Importantly, since sickness absence for stroke is usually prescribed for at least two weeks, even in the mildest cases to consider the risk of recurrent attack during that period, the accuracy of the registered data is high. A specific methodological strength indeed stems from the large availability of relevant and reliable Finnish register-based data. Especially, population-level data on occupational-specific vacancy durations and labour market conditions used in this study are unique within international literature. The validity and reliability of Finnish nationwide registers have been proved to be excellent [60, 61]. Furthermore, there are only few studies that have applied FCM with economic evaluations in countries outside the Netherlands [15].

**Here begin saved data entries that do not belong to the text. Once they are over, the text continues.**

(** X12. None of the lookups writes: [findName], [findNames], [findID],
    [findIDs], [assertName], [assertNames] and [dumpOne] leave the collection
    as it was, whether they return or throw. *)
Theorem lookups_are_readonly :
  (∀ i, readonly (findName i)) ∧ (∀ ids, readonly (findNames ids)) ∧
  (∀ n, readonly (findID n)) ∧ (∀ names, readonly (findIDs names)) ∧
  (∀ n, readonly (assertName n)) ∧ (∀ names, readonly (assertNames names)) ∧
  (∀ i, readonly (dumpOne i)).
Proof.
  repeat split; intros x.
  - apply readonly_findName.
  - apply readonly_findNames.
  - apply readonly_findID.
  - apply readonly_findIDs.
  - unfold assertName. eauto with readonly.
  - apply readonly_assertNames.
  - apply readonly_dumpOne.
Qed.
End TagDefineExtras.

(** * More facts about the profile store *)

Section MoreProfileFacts.
Import BaseCollection ProfileCollection.
Implicit Types (w : world) (a : definition) (u : string).

(** A call of [define] either changes nothing and fails, or passes every
    test and adds the one record. *)
Lemma Profiles_define_step a w r w' :
  run (define a) w = (r, w') →
  (w' = w ∧ ∃ e, r = Error e) ∨
  ∃ u, arg_username a = given u ∧ ¬ registered w u ∧
    Forall (named InterestCollection.name (Interests w)) (default_to [] (arg_interests a)) ∧
    NoDup (default_to [] (arg_interests a)) ∧
    Forall (named FlairCollection.name (Flairs w)) (default_to [] (arg_flairs a)) ∧
    NoDup (default_to [] (arg_flairs a)) ∧
    r = Ok (fresh (dom (Profiles w))) ∧
    w' = set_Profiles (<[fresh (dom (Profiles w)) := stored_profile a u]> (Profiles w)) w.
Proof.
  destruct (arg_username a) as [|u] eqn:Hu.
  { rewrite define_absent_username by done. intros [= <- <-]. left. eauto. }
  rewrite (define_run a u w Hu). simpl.
  destruct (0 <? _)%nat eqn:Hreg; [intros [= <- <-]; left; eauto|].
  apply count_unregistered in Hreg.
  destruct (decide (Forall (named InterestCollection.name (Interests w))
                      (default_to [] (arg_interests a)))) as [HI|HI]; cycle 1.
  { apply Interests_assertNames_unnamed in HI as (n & _ & _ & ->).
    intros [= <- <-]. left. eauto. }
  rewrite (Interests_assertNames_named w _ HI).
  destruct (decide (NoDup (default_to [] (arg_interests a)))) as [HIn|HIn]; cycle 1.
  { apply duplicates_test in HIn as ->. intros [= <- <-]. left. eauto. }
  rewrite (no_duplicates _ HIn).
  destruct (decide (Forall (named FlairCollection.name (Flairs w))
                      (default_to [] (arg_flairs a)))) as [HF|HF]; cycle 1.
  { apply Flairs_assertNames_unnamed in HF as (n & _ & _ & ->).
    intros [= <- <-]. left. eauto. }
  rewrite (Flairs_assertNames_named w _ HF).
  destruct (decide (NoDup (default_to [] (arg_flairs a)))) as [HFn|HFn]; cycle 1.
  { apply duplicates_test in HFn as ->. intros [= <- <-]. left. eauto. }
  rewrite (no_duplicates _ HFn). intros [= <- <-]. right. exists u. done.
Qed.

Lemma Flairs_define_step (a : FlairCollection.definition) w r w' :
  run (onFlairs (FlairCollection.define a)) w = (r, w') →
  Interests w' = Interests w ∧ Profiles w' = Profiles w ∧ Flairs w ⊆ Flairs w'.
Proof.
  unfold onFlairs, zoom, run.
  destruct (FlairCollection.define a (Flairs w)) as [r' c'] eqn:Hrun.
  intros [= <- <-]. simpl. repeat split.
  by eapply define_subseteq.
Qed.

Lemma named_weaken {D} (name_of : D → string) (c c' : gmap docID D) n :
  c ⊆ c' → named name_of c n → named name_of c' n.
Proof.
  intros Hsub (i & d & Hi & Hd). exists i, d. split; [|done].
  by eapply lookup_weaken.
Qed.

Lemma run_dumpOne_stored w i p :
  Profiles w !! i = Some p →
  run (dumpOne i) w =
  (Ok {| arg_firstName := read_key (firstName p); arg_lastName := read_key (lastName p);
         arg_username := given (username p); arg_bio := read_key (bio p);
         arg_interests := read_key (interests p); arg_flairs := read_key (flairs p);
         arg_picture := read_key (picture p); arg_title := read_key (title p);
         arg_github := read_key (github p); arg_facebook := read_key (facebook p);
         arg_instagram := read_key (instagram p) |}, w).
Proof.
  intros Hi. unfold dumpOne, this. rewrite run_bind.
  rewrite run_zoom_readonly by (apply set_Profiles_id || apply readonly_findDoc).
  by rewrite findDoc_ById, Hi.
Qed.

Lemma reachable_jdoe_world : reachable_world jdoe_world.
Proof.
  apply (reachable_Profiles_define sample_world jdoe (Ok 0));
    [by apply reachable_start | vm_compute; reflexivity].
Qed.
End MoreProfileFacts.

(** * Further properties of the profile store *)

Section ProfileStoreExtras.
Import BaseCollection ProfileCollection.
Implicit Types (w : world) (a : definition) (u : string).



(** X14. [define] writes to the profile collection only: the interests and the
    flairs are as before, stored profiles stay where they are, and a
    successful call adds exactly the new record under an unused identifier. *)
Theorem Profiles_define_frame a w r w' :
  run (define a) w = (r, w') →
  Interests w' = Interests w ∧ Flairs w' = Flairs w ∧ Profiles w ⊆ Profiles w' ∧
  ∀ i, r = Ok i →
    Profiles w !! i = None ∧
    ∃ u, arg_username a = given u ∧ Profiles w' = <[i := stored_profile a u]> (Profiles w).
Proof.
  intros [[-> [e ->]]|(u & Hu & _ & _ & _ & _ & _ & -> & ->)]%Profiles_define_step.
  - by repeat split.
  - pose proof (insert_fresh (stored_profile a u) (Profiles w)) as Hnew.
    simpl. split; [done|]. split; [done|]. split; [by apply insert_subseteq|].
    intros i [= <-]. split; [done|]. by exists u.
Qed.

Lemma Profiles_define_frame_witness :
  run (define jdoe) sample_world = (Ok 0, jdoe_world) ∧
  Interests jdoe_world = Interests sample_world ∧
  Flairs jdoe_world = Flairs sample_world ∧
  Profiles sample_world ⊆ Profiles jdoe_world ∧
  ∀ i, Ok 0 = Ok i →
    Profiles sample_world !! i = None ∧
    ∃ u, arg_username jdoe = given u ∧
         Profiles jdoe_world = <[i := stored_profile jdoe u]> (Profiles sample_world).
Proof.
  assert (run (define jdoe) sample_world = (Ok 0, jdoe_world)) as Hrun
    by (vm_compute; reflexivity).
  split; [exact Hrun|].
  exact (Profiles_define_frame jdoe sample_world (Ok 0) jdoe_world Hrun).
Defined.

(** X15. In every world that calls of [Flairs.define] and [Profiles.define]
    produce from a world without profiles, no two profiles have the same
    username. *)
Theorem reachable_unique_usernames w :
  reachable_world w → unique_names username (Profiles w).
Proof.
  induction 1 as [w Hw|w a r w' _ IH Hrun|w a r w' _ IH Hrun].
  - intros i j d d' Hi. by rewrite Hw, lookup_empty in Hi.
  - apply Flairs_define_step in Hrun as (_ & -> & _). done.
  - apply Profiles_define_step in Hrun
      as [[-> _]|(u & _ & Hreg & _ & _ & _ & _ & _ & ->)]; [done|].
    pose proof (insert_fresh (stored_profile a u) (Profiles w)) as Hnew. simpl.
    intros i j d d' [[<- <-]|[? Hi]]%lookup_insert_Some
      [[<- <-]|[? Hj]]%lookup_insert_Some Hname; simpl in *.
    + done.
    + destruct Hreg. by exists j, d'.
    + destruct Hreg. by exists i, d.
    + by eapply IH.
Qed.

Lemma reachable_unique_usernames_witness :
  reachable_world two_profiles_world ∧
  Profiles two_profiles_world !! 0 = Some (stored_profile jdoe "jdoe") ∧
  Profiles two_profiles_world !! 1 =
    Some (stored_profile (only_username (given "asmith")) "asmith") ∧
  run (define jdoe) two_profiles_world =
    (Error (MeteorError "jdoe is previously defined in another Profile"),
     two_profiles_world) ∧
  unique_names username (Profiles two_profiles_world).
Proof.
  assert (run (define jdoe) two_profiles_world =
          (Error (MeteorError "jdoe is previously defined in another Profile"),
           two_profiles_world)) as Hdup by (vm_compute; reflexivity).
  assert (reachable_world two_profiles_world) as Hreach.
  { apply (reachable_Profiles_define two_profiles_world jdoe _ _) with (2 := Hdup).
    apply (reachable_Profiles_define jdoe_world (only_username (given "asmith")) (Ok 1));
      [|vm_compute; reflexivity].
    apply (reachable_Profiles_define sample_world jdoe (Ok 0));
      [|vm_compute; reflexivity].
    by apply reachable_start. }
  split; [exact Hreach|]. split; [reflexivity|]. split; [reflexivity|].
  split; [exact Hdup|].
  exact (reachable_unique_usernames two_profiles_world Hreach).
Defined.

This study has also limitations. The numbers of cases in stroke subtypes were small and inclusion of a control group was not possible in this analysis. The register data did not include information on the stroke severity or recurrence, symptoms, lesion size, lesion location, or given treatments. Also, the data of SII only included the dates of sick leaves longer than 10 days. Additionally, a previous study in Finland has shown that people not currently working because of unemployment or studying do not receive sickness allowance or disability pension, to which they are similarly entitled to, as easily as employed people [62]. If this were the case, the rate of disabled stroke patients could be actually higher than was found, as some disabled stroke patients are not present in registers. However, the productivity cost estimates of previously unemployed stroke patients were as high or even higher than of those working at the time of stroke event.

Implications

This study compared different models estimating productivity costs. Our results can be used for further development of pharmacoeconomic guidelines regarding productivity costs. Whenever data are available, we recommend the use of adjusted models of HCM and FCM as they take into account the criticized hidden assumptions of the models and minimize the effects of possible biases. Adjusted models shown in this study are generic and therefore assumably generalizable to other diseases. However, the results of monetary amounts are disease specific, as seen when comparing the productivity costs in different stroke subtypes. It is known that future capacity to work is associated with stroke severity and clinical recovery after a stroke [16]. Nevertheless, also pre-stroke demographic factors affect the probability to return to work after a stroke [53].

It should be noted that neither the HCM nor FCM model adjustments, i.e., future participation in labour force or vacancy chains, can be measured with one existing value. Future participation in labour force can, however, be estimated based on disability free life expectancy, unemployment rate and decline in work ability. Vacancy chain can be estimated based on unemployment rate and proportion of employed jobseekers. Our results provide empirical support for the adjusted approaches, as suggested in previous studies [62].

A previous study estimating societal costs of strokes in United Kingdom showed that among working aged individuals, total costs were £46,000 in first year and £26,000 in subsequent years [63]. Of these, HCM productivity costs accounted for £5,200 in first year and £5,900 in subsequent years. It can be assumed that with adjustments presented in our study, the productivity costs of the UK sample would have decreased 35%, and, therefore, the total costs would have decreased 4% and 8%, respectively. In economic evaluations such a difference in cost estimations due to bias in method assumptions can lead to erroneous decision making.

Conclusion

This paper compared adjustments for human capital and friction cost methods in evaluating productivity costs of stroke. This study highlights the importance of adjustments, especially related to vacancy durations and macroeconomic conditions, and encourages future studies to make use of routine data to generate more accurate productivity estimates for acute health shocks.